_PROMPT_
Copy each record below without changing a single word.
##### DATA SHOWN
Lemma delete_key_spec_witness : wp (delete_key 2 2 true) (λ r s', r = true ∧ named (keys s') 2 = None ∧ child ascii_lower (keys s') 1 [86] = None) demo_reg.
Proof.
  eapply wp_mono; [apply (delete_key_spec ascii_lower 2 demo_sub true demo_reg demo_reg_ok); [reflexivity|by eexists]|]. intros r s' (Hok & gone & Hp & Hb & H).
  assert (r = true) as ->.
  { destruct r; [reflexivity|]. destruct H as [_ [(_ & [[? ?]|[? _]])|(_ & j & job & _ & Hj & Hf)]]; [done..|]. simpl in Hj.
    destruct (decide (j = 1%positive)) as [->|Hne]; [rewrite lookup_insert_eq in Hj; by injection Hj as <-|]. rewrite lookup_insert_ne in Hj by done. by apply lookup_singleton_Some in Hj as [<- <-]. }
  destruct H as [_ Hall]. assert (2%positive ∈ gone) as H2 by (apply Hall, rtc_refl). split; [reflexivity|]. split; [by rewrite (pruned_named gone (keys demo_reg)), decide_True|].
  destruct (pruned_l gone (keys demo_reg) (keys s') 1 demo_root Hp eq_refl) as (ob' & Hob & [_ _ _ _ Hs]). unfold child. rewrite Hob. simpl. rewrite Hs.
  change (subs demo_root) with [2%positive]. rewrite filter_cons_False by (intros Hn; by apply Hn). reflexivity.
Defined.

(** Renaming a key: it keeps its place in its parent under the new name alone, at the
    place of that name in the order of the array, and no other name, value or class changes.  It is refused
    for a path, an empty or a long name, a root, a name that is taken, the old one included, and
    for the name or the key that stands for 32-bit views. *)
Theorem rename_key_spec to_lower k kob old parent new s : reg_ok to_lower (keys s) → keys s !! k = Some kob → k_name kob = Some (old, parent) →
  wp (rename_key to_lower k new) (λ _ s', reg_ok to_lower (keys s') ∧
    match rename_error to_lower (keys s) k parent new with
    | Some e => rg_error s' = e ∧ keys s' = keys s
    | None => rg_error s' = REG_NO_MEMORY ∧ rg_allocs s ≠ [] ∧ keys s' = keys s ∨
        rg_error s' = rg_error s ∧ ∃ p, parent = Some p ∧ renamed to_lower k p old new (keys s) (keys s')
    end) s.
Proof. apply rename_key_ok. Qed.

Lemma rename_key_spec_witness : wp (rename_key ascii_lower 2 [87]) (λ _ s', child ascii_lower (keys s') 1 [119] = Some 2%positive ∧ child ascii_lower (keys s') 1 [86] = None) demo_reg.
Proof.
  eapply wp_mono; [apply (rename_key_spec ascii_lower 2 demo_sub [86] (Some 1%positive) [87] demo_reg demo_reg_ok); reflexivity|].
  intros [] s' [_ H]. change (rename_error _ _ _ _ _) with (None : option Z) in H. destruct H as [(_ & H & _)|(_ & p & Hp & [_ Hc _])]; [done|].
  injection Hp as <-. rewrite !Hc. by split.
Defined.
##########
_SOLUTION TO THIS TASK_
Lemma delete_key_spec_witness : wp (delete_key 2 2 true) (λ r s', r = true ∧ named (keys s') 2 = None ∧ child ascii_lower (keys s') 1 [86] = None) demo_reg.
Proof.
  eapply wp_mono; [apply (delete_key_spec ascii_lower 2 demo_sub true demo_reg demo_reg_ok); [reflexivity|by eexists]|]. intros r s' (Hok & gone & Hp & Hb & H).
  assert (r = true) as ->.
  { destruct r; [reflexivity|]. destruct H as [_ [(_ & [[? ?]|[? _]])|(_ & j & job & _ & Hj & Hf)]]; [done..|]. simpl in Hj.
    destruct (decide (j = 1%positive)) as [->|Hne]; [rewrite lookup_insert_eq in Hj; by injection Hj as <-|]. rewrite lookup_insert_ne in Hj by done. by apply lookup_singleton_Some in Hj as [<- <-]. }
  destruct H as [_ Hall]. assert (2%positive ∈ gone) as H2 by (apply Hall, rtc_refl). split; [reflexivity|]. split; [by rewrite (pruned_named gone (keys demo_reg)), decide_True|].
  destruct (pruned_l gone (keys demo_reg) (keys s') 1 demo_root Hp eq_refl) as (ob' & Hob & [_ _ _ _ Hs]). unfold child. rewrite Hob. simpl. rewrite Hs.
  change (subs demo_root) with [2%positive]. rewrite filter_cons_False by (intros Hn; by apply Hn). reflexivity.
Defined.

(** Renaming a key: it keeps its place in its parent under the new name alone, at the
    place of that name in the order of the array, and no other name, value or class changes.  It is refused
    for a path, an empty or a long name, a root, a name that is taken, the old one included, and
    for the name or the key that stands for 32-bit views. *)
Theorem rename_key_spec to_lower k kob old parent new s : reg_ok to_lower (keys s) → keys s !! k = Some kob → k_name kob = Some (old, parent) →
  wp (rename_key to_lower k new) (λ _ s', reg_ok to_lower (keys s') ∧
    match rename_error to_lower (keys s) k parent new with
    | Some e => rg_error s' = e ∧ keys s' = keys s
    | None => rg_error s' = REG_NO_MEMORY ∧ rg_allocs s ≠ [] ∧ keys s' = keys s ∨
        rg_error s' = rg_error s ∧ ∃ p, parent = Some p ∧ renamed to_lower k p old new (keys s) (keys s')
    end) s.
Proof. apply rename_key_ok. Qed.

Lemma rename_key_spec_witness : wp (rename_key ascii_lower 2 [87]) (λ _ s', child ascii_lower (keys s') 1 [119] = Some 2%positive ∧ child ascii_lower (keys s') 1 [86] = None) demo_reg.
Proof.
  eapply wp_mono; [apply (rename_key_spec ascii_lower 2 demo_sub [86] (Some 1%positive) [87] demo_reg demo_reg_ok); reflexivity|].
  intros [] s' [_ H]. change (rename_error _ _ _ _ _) with (None : option Z) in H. destruct H as [(_ & H & _)|(_ & p & Hp & [_ Hc _])]; [done|].
  injection Hp as <-. rewrite !Hc. by split.
Defined.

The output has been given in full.